During the late 1970s evidence accumulated showing that nitrosamines were formed during the salt pickling of some Japanese foods and that these nitrosamines might well be contributing to Japan's high rates of stomach cancer. Miso was extensively tested and no nitrosamines were found. In fact Nagahori et al. (1980) found clear evidence of substances in miso and shoyu that suppress nitrosamine formation.

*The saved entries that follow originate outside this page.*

(** * Inductor sizing for a dual active bridge converter

    A shallow embedding of [code/DAB_inductor_selection.py]: the phase-shift
    solver, the RMS-current model, the search for the inductance bounds, the
    two sweeps and the sizing routine [dab_inductor_sizing_phaseShift].

    Numbers.  The program computes in IEEE double precision.  Here a float is
    a real number ([R]): rounding, overflow and underflow are left out, so
    a statement over [R] is about the arithmetic the program approximates.
    What real arithmetic leaves undefined is kept, the way Python and numpy
    treat it:
    - a division of Python floats by zero raises [ZeroDivisionError]
      ([Py.truediv]);
    - numpy arithmetic does not raise: a division by zero or the square root
      of a negative number gives an infinity or a NaN, which every later
      operation of this program passes on ([Py.npfloat], [Py.NonFinite]).

    Whether the two [while] loops come to an end is not a matter of the
    arithmetic being approximated: over [R] a candidate multiplied by
    [1.0001], or increased by [1e-6], always moves on, in double precision it
    can stay where it is.  The module [F64] has the two loops on binary64
    numbers, and the statements about their termination say which of the two
    they are about. *)

From Stdlib Require Import Reals Lra Lia Psatz ZArith List String Sorted.
From Stdlib Require PrimFloat.
Import ListNotations.
Local Open Scope R_scope.

(** ** Python and numpy primitives *)

Module Py.

(** The exceptions the program can raise.  [OverflowError] (a float power
    out of range) and [LinAlgError] ([np.roots] on a coefficient that is not
    finite) need a value that is not a real number: over [R] only
    [ZeroDivisionError] occurs, the other two in [F64] below. *)
Inductive exn : Type :=
| ZeroDivisionError
| OverflowError
| LinAlgError.

(** What a call does: return, raise, or still run when the fuel of a
    [while] loop is used up. *)
Inductive outcome (A : Type) : Type :=
| Ok (a : A)
| Raise (e : exn)
| OutOfFuel.
Arguments Ok {A} a.
Arguments Raise {A} e.
Arguments OutOfFuel {A}.

Definition obind {A B : Type} (o : outcome A) (f : A -> outcome B) : outcome B :=
  match o with
  | Ok a => f a
  | Raise e => Raise e
  | OutOfFuel => OutOfFuel
  end.

(** [x / y] on Python floats. *)
Definition truediv (x y : R) : outcome R :=
  if Req_dec_T y 0 then Raise ZeroDivisionError else Ok (x / y).

(** A numpy float64 scalar: a real number, or an infinity or NaN. *)
Inductive npfloat : Type :=
| Finite (r : R)
| NonFinite.

Definition np_map (f : R -> R) (x : npfloat) : npfloat :=
  match x with
  | Finite r => Finite (f r)
  | NonFinite => NonFinite
  end.

Definition np_map2 (f : R -> R -> R) (x y : npfloat) : npfloat :=
  match x, y with
  | Finite a, Finite b => Finite (f a b)
  | _, _ => NonFinite
  end.

(** [x / y] where [x] is a numpy scalar and [y] a float. *)
Definition np_div (x : npfloat) (y : R) : npfloat :=
  match x with
  | Finite r => if Req_dec_T y 0 then NonFinite else Finite (r / y)
  | NonFinite => NonFinite
  end.

(** [np.sqrt(x)] *)
Definition np_sqrt (x : R) : npfloat :=
  if Rlt_dec x 0 then NonFinite else Finite (sqrt x).

(** A complex number, as [np.roots] returns them. *)
Record complex : Type := Complex { re : R; im : R }.

(** [np.roots([a, b, c])] for a leading coefficient [a] that is not zero
    (every call of the program passes [a = -2] and [b = 1]): the two
    eigenvalues of the companion matrix, that is the two roots of
    [a x^2 + b x + c], in the order numpy returns them.  LAPACK computes
    [p + sign(p) * sqrt(p^2 - c/a)] with [p = -b / (2 a)] first and the other
    root second, so the root of larger magnitude comes first
    ([np.roots([-2, 1, -3/32])] is [[0.375, 0.125]]); a complex-conjugate
    pair, when the discriminant is negative, has the positive imaginary part
    first. *)
Definition np_roots (a b c : R) : complex * complex :=
  let disc := b * b - 4 * a * c in
  let p := - b / (2 * a) in
  if Rle_dec 0 disc then
    let s := sqrt disc / Rabs (2 * a) in
    if Rle_dec 0 p then (Complex (p + s) 0, Complex (p - s) 0)
    else (Complex (p - s) 0, Complex (p + s) 0)
  else
    let s := sqrt (- disc) / Rabs (2 * a) in
    (Complex p s, Complex p (- s)).

(** [np.real] on the pair of roots. *)
Definition np_real (zs : complex * complex) : R * R :=
  (re (fst zs), re (snd zs)).

(** [min] of a two-element array: Python starts from the first element and
    replaces it by a later one only when that one compares smaller
    ([item < current]). *)
Definition min2 (xs : R * R) : R :=
  if Rlt_dec (snd xs) (fst xs) then snd xs else fst xs.

(** [int(x)] of a float: truncation towards zero. *)
Definition int (x : R) : Z :=
  if Rle_dec 0 x then Int_part x else (- Int_part (- x))%Z.

(** [range(lo, hi)] *)
Definition range (lo hi : Z) : list Z :=
  map (fun i => (lo + Z.of_nat i)%Z) (seq 0 (Z.to_nat (hi - lo))).

End Py.
Import Py.

Notation "x <~ o ;; k" := (obind o (fun x => k))
  (at level 61, o at next level, right associativity).

(** ** Global semiconductor parameters *)

Definition Coss_pri : R := 92e-12 / 10000.
Definition Ron_pri : R := 80e-3.
Definition Coss_sec : R := 260e-12.
Definition Ron_sec : R := 21e-3.

(** ** The operating-point solver

    The program has no function for it: the same six lines are written out in
    [ploss_vs_resolution] (82-87), [ploss_vs_P] (160-165) and three times in
    [dab_inductor_sizing_phaseShift] (272-278, 289-293, 356-361). *)

(** [c = -P * fsw * L / n / V1 / V2] *)
Definition quadratic_c (P fsw L n V1 V2 : R) : outcome R :=
  x <~ truediv (- P * fsw * L) n ;;
  y <~ truediv x V1 ;;
  truediv y V2.

(** [roots = np.roots([a, b, c]); phi = min(np.real(roots))] with
    [a = -2], [b = 1]. *)
Definition select_root (c : R) : R :=
  let a := -2 in
  let b := 1 in
  let roots := np_roots a b c in
  min2 (np_real roots).

Definition solve_phase_shift (P fsw L n V1 V2 : R) : outcome R :=
  c <~ quadratic_c P fsw L n V1 V2 ;;
  Ok (select_root c).

(** The discriminant [b^2 - 4 a c] of the quadratic [-2 phi^2 + phi + c]. *)
Definition discriminant (c : R) : R := 1 * 1 - 4 * (-2) * c.

(** The power the bridge transfers at phase shift [phi], as the program
    writes it: [n * V1 * V2 * phi * (1 - 2*phi) / fsw / L]. *)
Definition power_transfer (n V1 V2 phi fsw L : R) : R :=
  n * V1 * V2 * phi * (1 - 2 * phi) / fsw / L.

(** The resolution step: the power at [phi] minus the power at
    [phi - phase_shift_min]. *)
Definition resolution_step (n V1 V2 phi phase_shift_min fsw L : R) : R :=
  power_transfer n V1 V2 phi fsw L
  - power_transfer n V1 V2 (phi - phase_shift_min) fsw L.

(** The resolution step at inductance [L] once the phase shift is solved
    again for the power [P] at that [L]. *)
Definition resolution_at (P fsw n V1 V2 phase_shift_min L : R) : R :=
  resolution_step n V1 V2 (select_root (- P * fsw * L / n / V1 / V2))
    phase_shift_min fsw L.

(** The same expression on numpy scalars, where a zero [fsw] or [L] gives a
    non-finite value instead of an exception. *)
Definition np_power_transfer (n V1 V2 phi fsw L : R) : npfloat :=
  np_div (np_div (Finite (n * V1 * V2 * phi * (1 - 2 * phi))) fsw) L.

Definition np_resolution_step (n V1 V2 phi phase_shift_min fsw L : R) : npfloat :=
  np_map2 Rminus
    (np_power_transfer n V1 V2 phi fsw L)
    (np_power_transfer n V1 V2 (phi - phase_shift_min) fsw L).

(** ** The RMS-current model *)

Definition Irms_prim_phaseShift (phi V1 V2 n fsw L : R) : outcome npfloat :=
  let D1 := 0.5 in
  let D2 := 0.5 in
  let eRMS := (1 - 4 * Rabs phi)
              * (1 - 2 * Rabs phi + 4 * phi ^ 2
                 - 3 * (D1 * (1 - D1) + D2 * (1 - D2))) in
  k <~ truediv 1 (2 * fsw * L) ;;
  Ok (np_map (Rmult k)
        (np_sqrt (D1 ^ 2 * V1 ^ 2 * (1 - 4 / 3 * D1)
                  + D2 ^ 2 * n ^ 2 * V2 ^ 2 * (1 - 4 / 3 * D2)
                  + n * V1 * V2 / 3 * eRMS))).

The single most importance force in introducing miso to America and popularizing its use was the macrobiotic movement, founded by a remarkable Japanese couple, George and Lima Ohsawa. Their work began at about the same time as that at the USDA/NRRC in Peoria, although the two knew nothing of one another. In the early 1950s several of Ohsawa's macrobiotic students had arrived in New York city to prepare a beachhead and as early as March 1952 Herman Aihara was selling miso, imported from Ohsawa in Japan, in New York City. Ohsawa first arrived in America in December 1959. From January to March 1960, he presented 30 lectures on macrobiotics and published a mimeographed edition of Zen Macrobiotics , which sold for $0.50 at the lectures. The booklet contained ten miso recipes (perhaps the first published in the US) and introduced miso and shoyu as key components of a macrobiotic diet. Shoyu was spelled "syoyu;" Ohsawa did not call it tamari , as he later would. Soon Ohsawa's small but dedicated group of American students were using these new foods as part of their daily fare. During the late 1950s and early 1960s, two restaurants (Zen Teahouse and Musubi) and a macrobiotic food store (Ginza) were started by Ohsawa's Japanese students in New York City. They served and/or sold miso and natural shoyu, which Ohsawa had sent from Japan. In about November 1963 Michio Kushi opened the Genpei Restaurant in the Diamond Jim Building on 46th St. in New York. In the basement, Junsei Yamazaki, just (when??) arrived from Japan via Chico, California, made his own barley koji then made about 100 pounds of miso in three 18-liter soy sauce vats. This was the first "macrobiotic" miso made in America; it was later moved to the basement of the Kushi home in Boston, where it finished its aging, then was enjoyed by the Kushis and their students.

For Ohsawa, as for all subsequent teachers and students of macrobiotics, miso was far more than just a savory high-protein seasoning and a source of natural digestion-aiding enzymes and bacteria. According to macrobiotic philosophy, it was, above all, a very yang food (since it contained salt and was fermented under pressure for a long time) and, as such, it was believed to have intrinsic healing, almost medicinal effects that could be used to combat various diseases (the result of an excessively yin constitution) and to aid in maintaining a balanced constitution or body/mind. For this reason most macrobiotic followers recommended the more yang barley and Hatcho misos for daily and healing use, rather than the various rice misos, which were considered more yin . It was primarily because of this belief in a deeper dimension to miso's value that Ohsawa and the macrobiotic movement took such a deep interest in miso. Indeed brown rice, cooked land and sea vegetables, and miso soup were considered the primary ingredients, to be used daily, in a healthful and healing macrobiotic diet.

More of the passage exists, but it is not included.